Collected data
────────────────────────────────────────

(** Two-digit numbers compare digit by digit. *)
Lemma radix_lt m q r q' r' : 0 ≤ r < m → 0 ≤ r' < m →
  q * m + r < q' * m + r' ↔ q < q' ∨ q = q' ∧ r < r'.
Proof.
  intros. destruct (Z.lt_trichotomy q q') as [?|[->|?]]; [|lia|].
  - assert (q + 1 ≤ q') by lia. split; [lia|nia].
  - assert (q' + 1 ≤ q) by lia. split; [nia|lia].
Qed.
Lemma radix_le m q r q' r' : 0 ≤ r < m → 0 ≤ r' < m →
  q * m + r ≤ q' * m + r' ↔ q < q' ∨ q = q' ∧ r ≤ r'.
Proof. intros. pose proof (radix_lt m q' r' q r). lia. Qed.
Lemma radix_inj m q r q' r' : 0 ≤ r < m → 0 ≤ r' < m →
  q * m + r = q' * m + r' → q = q' ∧ r = r'.
Proof.
  intros ?? Heq. pose proof (radix_lt m q r q' r'). pose proof (radix_lt m q' r' q r). lia.
Qed.
Lemma radix_range m n q r : 0 ≤ q < n → 0 ≤ r < m → 0 ≤ q * m + r < n * m.
Proof. intros. nia. Qed.

(** ** [Option<u64>] helpers *)

(** [Ord::max] on [Option<u64>]: [None] is below every [Some]. *)
Definition opt_max (a b : option Z) : option Z :=
  match a, b with
  | Some x, Some y => Some (Z.max x y)
  | Some x, None => Some x
  | None, Some y => Some y
  | None, None => None
  end.

(** The order [opt_max] is a join for. *)
Definition opt_le (a b : option Z) : Prop :=
  match a, b with
  | None, _ => True
  | Some x, Some y => x ≤ y
  | Some _, None => False
  end.

#[export] Instance opt_le_preorder : PreOrder opt_le.
Proof.
  split.
  - intros [x|]; simpl; [lia|done].
  - intros [x|] [y|] [z|]; simpl; try done. lia.
Qed.

Lemma opt_le_max_l a b : opt_le a (opt_max a b).
Proof. destruct a, b; simpl; try done; lia. Qed.
Lemma opt_le_max_r a b : opt_le b (opt_max a b).
Proof. destruct a, b; simpl; try done; lia. Qed.
Lemma opt_max_lub a b c : opt_le a c → opt_le b c → opt_le (opt_max a b) c.
Proof. destruct a, b, c; simpl; try done; lia. Qed.
Lemma opt_max_mono a b a' b' : opt_le a a' → opt_le b b' → opt_le (opt_max a b) (opt_max a' b').
Proof.
  intros. apply opt_max_lub.
  - etrans; [done|]. apply opt_le_max_l.
  - etrans; [done|]. apply opt_le_max_r.
Qed.
Lemma opt_le_Some x o : opt_le (Some x) o ↔ ∃ y, o = Some y ∧ x ≤ y.
Proof. destruct o; simpl; naive_solver. Qed.

#[export] Instance opt_max_proper : Proper (opt_le ==> opt_le ==> opt_le) opt_max.
Proof. intros ??????. by apply opt_max_mono. Qed.

(** ** Lists *)

(** A function whose values on a list are distinct is injective there. *)
Lemma NoDup_fmap_inj_on {A B} (f : A → B) (l : list A) x y :
  NoDup (f <$> l) → x ∈ l → y ∈ l → f x = f y → x = y.
Proof.
  induction l as [|z l IH]; [by intros _ ?%not_elem_of_nil|].
  rewrite fmap_cons, NoDup_cons, !elem_of_cons. intros [Hz Hnd] [->|Hx] [->|Hy] Heq; try done.
  - destruct Hz. rewrite Heq. by apply list_elem_of_fmap_2.
  - destruct Hz. rewrite <- Heq. by apply list_elem_of_fmap_2.
  - by apply IH.
Qed.

Lemma fmap_sublist {A B} (f : A → B) (l k : list A) :
  sublist l k → sublist (f <$> l) (f <$> k).
Proof. induction 1; simpl; by constructor. Qed.

Lemma list_elem_of_concat {A} (x : A) (ls : list (list A)) : x ∈ concat ls ↔ ∃ l, l ∈ ls ∧ x ∈ l.
Proof.
  rewrite list_elem_of_In, in_concat. by setoid_rewrite <- list_elem_of_In.
Qed.

Lemma Forall_concat_2 {A} (P : A → Prop) (ls : list (list A)) : Forall (Forall P) ls → Forall P (concat ls).
Proof. induction 1; simpl; [constructor|]. by apply Forall_app. Qed.

(** ** Automation *)

Create HintDb chronos.
#[export] Hint Resolve pow2_pos opt_le_max_l opt_le_max_r opt_max_lub opt_max_mono : chronos.

(** Case analysis on the integer comparisons of the source. *)
Ltac case_Z_test b :=
  lazymatch b with
  | ?x <? ?y => destruct (Z.ltb_spec x y)
  | ?x <=? ?y => destruct (Z.leb_spec x y)
  | ?x =? ?y => destruct (Z.eqb_spec x y)
  | negb ?c => case_Z_test c
  | ?c && ?d => first [case_Z_test c | case_Z_test d]
  | ?c || ?d => first [case_Z_test c | case_Z_test d]
  end.
Ltac case_Z :=
  match goal with
  | |- context [if ?b then _ else _] => case_Z_test b
  | H : context [if ?b then _ else _] |- _ => case_Z_test b
  end; cbn [negb andb orb] in *.

(** Inversion of a successful (or failed) chain of [?]. *)
Ltac inv_result :=
  repeat match goal with
  | H : mbind _ _ = Ok _ |- _ => apply bind_Ok in H as (? & ? & ?)
  | H : ok_or _ _ = Ok _ |- _ => apply ok_or_Ok in H
  | H : map_err _ _ = Ok _ |- _ => apply map_err_Ok in H
  | H : Ok _ = Ok _ |- _ => injection H as H; subst
  | H : Err _ = Err _ |- _ => injection H as H; subst
  | H : Some _ = Some _ |- _ => injection H as H; subst
  | H : Ok _ = Err _ |- _ => discriminate H
  | H : Err _ = Ok _ |- _ => discriminate H
  | H : Some _ = None |- _ => discriminate H
  | H : None = Some _ |- _ => discriminate H
  end.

────────────────────────────────────────

What the exercise asks
In the entries above, the lines between the one holding "(l k : list" and the one holding "Err _ = Err", inclusive, are to be printed exactly as written, and those alone.

Your solution
Lemma fmap_sublist {A B} (f : A → B) (l k : list A) :
  sublist l k → sublist (f <$> l) (f <$> k).
Proof. induction 1; simpl; by constructor. Qed.

Lemma list_elem_of_concat {A} (x : A) (ls : list (list A)) : x ∈ concat ls ↔ ∃ l, l ∈ ls ∧ x ∈ l.
Proof.
  rewrite list_elem_of_In, in_concat. by setoid_rewrite <- list_elem_of_In.
Qed.

Lemma Forall_concat_2 {A} (P : A → Prop) (ls : list (list A)) : Forall (Forall P) ls → Forall P (concat ls).
Proof. induction 1; simpl; [constructor|]. by apply Forall_app. Qed.

(** ** Automation *)

Create HintDb chronos.
#[export] Hint Resolve pow2_pos opt_le_max_l opt_le_max_r opt_max_lub opt_max_mono : chronos.

(** Case analysis on the integer comparisons of the source. *)
Ltac case_Z_test b :=
  lazymatch b with
  | ?x <? ?y => destruct (Z.ltb_spec x y)
  | ?x <=? ?y => destruct (Z.leb_spec x y)
  | ?x =? ?y => destruct (Z.eqb_spec x y)
  | negb ?c => case_Z_test c
  | ?c && ?d => first [case_Z_test c | case_Z_test d]
  | ?c || ?d => first [case_Z_test c | case_Z_test d]
  end.
Ltac case_Z :=
  match goal with
  | |- context [if ?b then _ else _] => case_Z_test b
  | H : context [if ?b then _ else _] |- _ => case_Z_test b
  end; cbn [negb andb orb] in *.

(** Inversion of a successful (or failed) chain of [?]. *)
Ltac inv_result :=
  repeat match goal with
  | H : mbind _ _ = Ok _ |- _ => apply bind_Ok in H as (? & ? & ?)
  | H : ok_or _ _ = Ok _ |- _ => apply ok_or_Ok in H
  | H : map_err _ _ = Ok _ |- _ => apply map_err_Ok in H
  | H : Ok _ = Ok _ |- _ => injection H as H; subst
  | H : Err _ = Err _ |- _ => injection H as H; subst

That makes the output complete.